*YOUR TASK:* Because the material must match the original, reproduce every line of it exactly.

****************

(** The switch over standard requests. *)
Definition standard_request (bm r : Z) : run unit :=
  let to_device := bm =? 0 in
  let from_device := bm =? REQDIR_DEVICETOHOST in
  if r =? REQ_GetStatus then
    when (from_device || (bm =? Z.lor REQDIR_DEVICETOHOST REQREC_ENDPOINT)) USB_Device_GetStatus
  else if (r =? REQ_ClearFeature) || (r =? REQ_SetFeature) then
    when (to_device || (bm =? REQREC_ENDPOINT)) USB_Device_ClearSetFeature
  else if r =? REQ_SetAddress then when to_device USB_Device_SetAddress
  else if r =? REQ_GetDescriptor then
    when (from_device || (bm =? Z.lor REQDIR_DEVICETOHOST REQREC_INTERFACE)) USB_Device_GetDescriptor
  else if r =? REQ_GetConfiguration then when from_device USB_Device_GetConfiguration
  else if r =? REQ_SetConfiguration then when to_device USB_Device_SetConfiguration
  else mret tt.

Definition USB_Device_ProcessControlRequest : run unit :=
  read_header 8 0 ;;
  EVENT_USB_Device_ControlRequest ;;
  pending ← Endpoint_IsSETUPReceived;
  when pending (bm ← get_request; r ← get_request; standard_request (bmRequestType bm) (bRequest r)) ;;
  left ← Endpoint_IsSETUPReceived;
  when left (Endpoint_ClearSETUP ;; Endpoint_StallTransaction).

(** ** USBTask.c *)

Definition USB_DeviceTask : run unit :=
  st ← read_reg USB_DeviceState;
  if st =? DEVICE_STATE_Unattached then mret tt
  else
    PrevEndpoint ← Endpoint_GetCurrentEndpoint;
    Endpoint_SelectEndpoint ENDPOINT_CONTROLEP ;;
    setup ← Endpoint_IsSETUPReceived;
    when setup USB_Device_ProcessControlRequest ;;
    Endpoint_SelectEndpoint PrevEndpoint.

Definition USB_USBTask : run unit := USB_DeviceTask.

(** ** USBController_AVR8.c *)

Definition USB_Init_Device : run unit :=
  write_reg USB_DeviceState DEVICE_STATE_Unattached ;;
  set_mem (on_lib (fun c => set_selfpowered false (set_wakeup false (set_configuration 0 c)))) ;;
  Endpoint_ConfigureEndpoint fuel ENDPOINT_CONTROLEP EP_TYPE_CONTROL USB_Device_ControlEndpointSize 1 ;;
  USB_INT_Clear USB_INT_SUSPI ;;
  USB_INT_Enable USB_INT_SUSPI ;;
  USB_INT_Enable USB_INT_EORSTI ;;
  USB_Attach.

Definition USB_ResetInterface : run unit :=
  USB_INT_DisableAllInterrupts ;;
  USB_INT_ClearAllInterrupts ;;
  USB_Controller_Reset ;;
  USB_CLK_Unfreeze ;;
  start_pll ;;
  USB_Init_Device.

Definition USB_Init : run unit :=
  (if negb (option_set USB_OPT_REG_DISABLED) then USB_REG_On else USB_REG_Off) ;;
  set_mem (on_lib (set_initialized true)) ;;
  USB_ResetInterface.

Definition USB_Disable : run unit :=
  USB_INT_DisableAllInterrupts ;;
  USB_INT_ClearAllInterrupts ;;
  USB_Detach ;;
  USB_Controller_Disable ;;
  when (negb (option_set USB_OPT_MANUAL_PLL)) USB_PLL_Off ;;
  when (negb (option_set USB_OPT_REG_KEEP_ENABLED)) USB_REG_Off ;;
  set_mem (on_lib (set_initialized false)).

(** ** USBInterrupt_AVR8.c *)

(** USB_INT_HasOccurred(i) && USB_INT_IsEnabled(i) *)
Definition int_pending (i : usb_int) : run bool :=
  a ← USB_INT_HasOccurred i;
  if (a : bool) then USB_INT_IsEnabled i else mret false.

****************

*OUTPUT OF THE TASK:*
(** The switch over standard requests. *)
Definition standard_request (bm r : Z) : run unit :=
  let to_device := bm =? 0 in
  let from_device := bm =? REQDIR_DEVICETOHOST in
  if r =? REQ_GetStatus then
    when (from_device || (bm =? Z.lor REQDIR_DEVICETOHOST REQREC_ENDPOINT)) USB_Device_GetStatus
  else if (r =? REQ_ClearFeature) || (r =? REQ_SetFeature) then
    when (to_device || (bm =? REQREC_ENDPOINT)) USB_Device_ClearSetFeature
  else if r =? REQ_SetAddress then when to_device USB_Device_SetAddress
  else if r =? REQ_GetDescriptor then
    when (from_device || (bm =? Z.lor REQDIR_DEVICETOHOST REQREC_INTERFACE)) USB_Device_GetDescriptor
  else if r =? REQ_GetConfiguration then when from_device USB_Device_GetConfiguration
  else if r =? REQ_SetConfiguration then when to_device USB_Device_SetConfiguration
  else mret tt.

Definition USB_Device_ProcessControlRequest : run unit :=
  read_header 8 0 ;;
  EVENT_USB_Device_ControlRequest ;;
  pending ← Endpoint_IsSETUPReceived;
  when pending (bm ← get_request; r ← get_request; standard_request (bmRequestType bm) (bRequest r)) ;;
  left ← Endpoint_IsSETUPReceived;
  when left (Endpoint_ClearSETUP ;; Endpoint_StallTransaction).

(** ** USBTask.c *)

Definition USB_DeviceTask : run unit :=
  st ← read_reg USB_DeviceState;
  if st =? DEVICE_STATE_Unattached then mret tt
  else
    PrevEndpoint ← Endpoint_GetCurrentEndpoint;
    Endpoint_SelectEndpoint ENDPOINT_CONTROLEP ;;
    setup ← Endpoint_IsSETUPReceived;
    when setup USB_Device_ProcessControlRequest ;;
    Endpoint_SelectEndpoint PrevEndpoint.

Definition USB_USBTask : run unit := USB_DeviceTask.

(** ** USBController_AVR8.c *)

Definition USB_Init_Device : run unit :=
  write_reg USB_DeviceState DEVICE_STATE_Unattached ;;
  set_mem (on_lib (fun c => set_selfpowered false (set_wakeup false (set_configuration 0 c)))) ;;
  Endpoint_ConfigureEndpoint fuel ENDPOINT_CONTROLEP EP_TYPE_CONTROL USB_Device_ControlEndpointSize 1 ;;
  USB_INT_Clear USB_INT_SUSPI ;;
  USB_INT_Enable USB_INT_SUSPI ;;
  USB_INT_Enable USB_INT_EORSTI ;;
  USB_Attach.

Definition USB_ResetInterface : run unit :=
  USB_INT_DisableAllInterrupts ;;
  USB_INT_ClearAllInterrupts ;;
  USB_Controller_Reset ;;
  USB_CLK_Unfreeze ;;
  start_pll ;;
  USB_Init_Device.

Definition USB_Init : run unit :=
  (if negb (option_set USB_OPT_REG_DISABLED) then USB_REG_On else USB_REG_Off) ;;
  set_mem (on_lib (set_initialized true)) ;;
  USB_ResetInterface.

Definition USB_Disable : run unit :=
  USB_INT_DisableAllInterrupts ;;
  USB_INT_ClearAllInterrupts ;;
  USB_Detach ;;
  USB_Controller_Disable ;;
  when (negb (option_set USB_OPT_MANUAL_PLL)) USB_PLL_Off ;;
  when (negb (option_set USB_OPT_REG_KEEP_ENABLED)) USB_REG_Off ;;
  set_mem (on_lib (set_initialized false)).

(** ** USBInterrupt_AVR8.c *)

(** USB_INT_HasOccurred(i) && USB_INT_IsEnabled(i) *)
Definition int_pending (i : usb_int) : run bool :=
  a ← USB_INT_HasOccurred i;
  if (a : bool) then USB_INT_IsEnabled i else mret false.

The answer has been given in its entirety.